5 Confluence macros to transform your documentation

Five macros for clearer, scalable Confluence docs.
January 19, 2026
10 min read
by
Victoria Rönning

Growing Confluence spaces often lead to cluttered pages and buried information. Learn how five essential macros help teams scale documentation cleanly.

If you manage Confluence documentation, you’ve probably noticed a pattern: as the number of pages grows, so do the structural problems. Pages become long, navigation gets messy, and important information often ends up buried.

Macros are one of Confluence’s most powerful tools to overcome that. Based on what we’ve seen working well for dozens of Confluence sites, and what teams consistently ask for, this blog post highlights macros and macro-combinations that make documentation easier to maintain, more user friendly, and more scalable.

Macro #1 — Expand Macro for cleaner, easier-to-navigate pages 

Many teams use the Expand macro for FAQs or long policies.
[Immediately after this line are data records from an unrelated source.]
(** * Skin-lesion classification notebook: a shallow embedding

    The notebook [classification.ipynb] is a straight-line script over
    numpy, pandas, scikit-learn, Keras and Pillow.  The script's own lines
    are embedded one by one in the second half of this file; the library
    calls it makes are embedded first, each from the library routine it
    reaches (the routine is named in the doc comment of its model). *)

From Stdlib Require Import String Ascii ZArith QArith Qround Bool Arith Lia.
From Stdlib Require Import OrdersEx Orders Mergesort Sorted Finite List Permutation.
Import ListNotations.

Close Scope Q_scope.

(** ** Python exceptions and fallible computations *)

Inductive exn : Type :=
  | ValueError
  | KeyError
  | IndexError
  | AttributeError
  | FileNotFoundError
  | UnidentifiedImageError
  | ClockExhausted.

Inductive result (A : Type) : Type :=
  | Ok (a : A)
  | Raise (e : exn).

Arguments Ok {A} a.
Arguments Raise {A} e.

Definition bind {A B : Type} (m : result A) (k : A -> result B) : result B :=
  match m with
  | Ok a => k a
  | Raise e => Raise e
  end.

Notation "x <- m ;; k" := (bind m (fun x => k))
  (at level 61, m at next level, right associativity).
Notation "' p <- m ;; k" := (bind m (fun x => match x with p => k end))
  (at level 61, p pattern, m at next level, right associativity).

(** A list comprehension / [Series.map] whose body may raise: the first
    exception aborts the whole statement, nothing is produced. *)
Fixpoint mapM {A B : Type} (f : A -> result B) (l : list A) : result (list B) :=
  match l with
  | [] => Ok []
  | a :: l' => b <- f a ;; bs <- mapM f l' ;; Ok (b :: bs)
  end.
But its real value is in controlling information density: making sure readers see what they need upfront while keeping detailed content accessible. This helps page navigation and prevents readers from feeling overwhelmed.
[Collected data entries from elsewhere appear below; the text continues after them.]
(** * Shallow embedding of qwt's [DArray] (src/darray/mod.rs) and of
    [RSSupportPlain] / [SuperblockPlain] (src/rs_qvector/rs_support_plain/mod.rs).

    Machine integers ([usize], [u16], [u32], [u64], [u128], [i64]) are [Z];
    a wrap-around or a checked operation is written out where the code has it.
    [Vec]s are lists; [v[i]] is [vget], which panics out of range. *)

From Stdlib Require Import ZArith List Lia Bool Sorting.Sorted.
Import ListNotations.
Open Scope Z_scope.

(** ** Rust computations that may panic *)

Inductive outcome (A : Type) : Type :=
| Ret : A -> outcome A
| Panic : outcome A.
Arguments Ret {A} _.
Arguments Panic {A}.

Definition obind {A B} (m : outcome A) (k : A -> outcome B) : outcome B :=
  match m with Ret a => k a | Panic => Panic end.

Notation "x <- m ;; k" := (obind m (fun x => k))
  (at level 61, m at next level, right associativity).

(** [v[i]] on a [Vec] or a slice: panics when [i] is out of range. *)
Definition vget {A} (v : list A) (i : Z) : outcome A :=
  if i <? 0 then Panic
  else match nth_error v (Z.to_nat i) with Some a => Ret a | None => Panic end.

(** [a - b] on [usize]: panics on underflow. *)
Definition usub (a b : Z) : outcome Z := if a <? b then Panic else Ret (a - b).

(** [iter.map(f).collect()] where [f] may panic. *)
Fixpoint omap {A B} (f : A -> outcome B) (l : list A) : outcome (list B) :=
  match l with
  | [] => Ret []
  | x :: l' => y <- f x ;; ys <- omap f l' ;; Ret (y :: ys)
  end.

(** A [for] loop over a list whose body may panic. *)
Fixpoint ofold {A S} (f : S -> A -> outcome S) (l : list A) (s : S) : outcome S :=
  match l with
  | [] => Ret s
  | x :: l' => s' <- f s x ;; ofold f l' s'
  end.

Definition u64_max : Z := 2 ^ 64 - 1.
(** [!w] on [u64]. *)
Definition u64_not (w : Z) : Z := Z.lxor w u64_max.
(** [w << s] on [u64] ([s < 64]). *)
Definition u64_shl (w s : Z) : Z := Z.land (Z.shiftl w s) u64_max.

(** ** The bit container and the word-select primitive *)

Module BitVec.

(** Modelled from the spec: the bit container [BitVector] (crate::BitVector,
    not in src/) is consumed through [get_word], [ones()], [zeros()] (spec 6.1):
    the bit at position [p] is bit [p mod 64] of word [p / 64]; [ones()] and
    [zeros()] are the ascending positions [< len] of the 1-bits and 0-bits.
    It stores its words in a [Vec<u64>], so [get_word] out of range panics. *)
Record BitVector := mk_bv { data : list Z; n_bits : Z }.

Definition get_word (bv : BitVector) (word_idx : Z) : outcome Z :=
  vget (data bv) word_idx.

(** The set bits of a 64-bit word, ascending, shifted by [base]. *)
Definition word_bits (w base : Z) : list Z :=
  if w =? 0 then []
  else map (fun t => base + Z.of_nat t)
         (filter (fun t => Z.testbit w (Z.of_nat t)) (seq 0 64)).

(** The bits of word [k] that lie below [n_bits]. *)
Definition live_mask (bv : BitVector) (k : Z) : Z :=
  Z.ones (Z.max 0 (Z.min 64 (n_bits bv - 64 * k))).

Fixpoint positions_from (pol : bool) (bv : BitVector) (ws : list Z) (k : Z)
  : list Z :=
  match ws with
  | [] => []
  | w :: ws' =>
      word_bits (Z.land (if pol then w else Z.lnot w) (live_mask bv k)) (64 * k)
      ++ positions_from pol bv ws' (k + 1)
  end.

(** [bv.ones()] and [bv.zeros()]. *)
Definition positions (pol : bool) (bv : BitVector) : list Z :=
  positions_from pol bv (data bv) 0.
Definition ones (bv : BitVector) : list Z := positions true bv.
Definition zeros (bv : BitVector) : list Z := positions false bv.

(** Modelled from the spec: [crate::utils::select_in_word] (not in src/)
    returns the position of the (k+1)-th set bit of [w] (spec 4.1); its
    result for [k >= popcount w] is unspecified, here 64. *)
Definition select_in_word (w k : Z) : Z := nth (Z.to_nat k) (word_bits w 0) 64.

(** [_popcnt64(word as i64)]. *)
Definition popcnt64 (w : Z) : Z := Z.of_nat (length (word_bits w 0)).

End BitVec.
Import BitVec.

(** ** DArray *)

Module DArr.

Definition BLOCK_SIZE : Z := 1024.
Definition SUBBLOCK_SIZE : Z := 32.
Definition MAX_IN_BLOCK_DISTACE : Z := 2 ^ 16.
Definition u16_MAX : Z := 65535.

Record Inventories := mk_inv {
  n_sets : Z;
  block_inventory : list Z;      (* Vec<i64> *)
  subblock_inventory : list Z;   (* Vec<u16> *)
  overflow_positions : list Z;   (* Vec<usize> *)
}.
Where the Expand macro is useful

  • Policy or procedure pages: Keep summaries or key points visible and place exceptions, rationale, or background context inside expanders.
  • Process and workflow documentation: Collapse long sequences of steps, alternative paths, or edge-case instructions to keep the main flow clear.
  • Technical specifications: Show the core spec by default and hide diagrams, code samples, detailed parameters, or architectural notes.
  • Meeting notes or decision logs: Make outcomes, owners, and next steps visible, and collapse discussion history or supporting context.

Tips for making the Expand macro work

With the following best practices, your pages will be more scannable and simpler to navigate for the majority of users, but still support power users who need full depth.

  • Organize important content — don’t hide it: Use Expand macros to simplify your content. But keep essential instructions, decisions, and action items visible at all times. You want users to have an easier time finding critical information. Expanders should hold additional detail that helps only when needed.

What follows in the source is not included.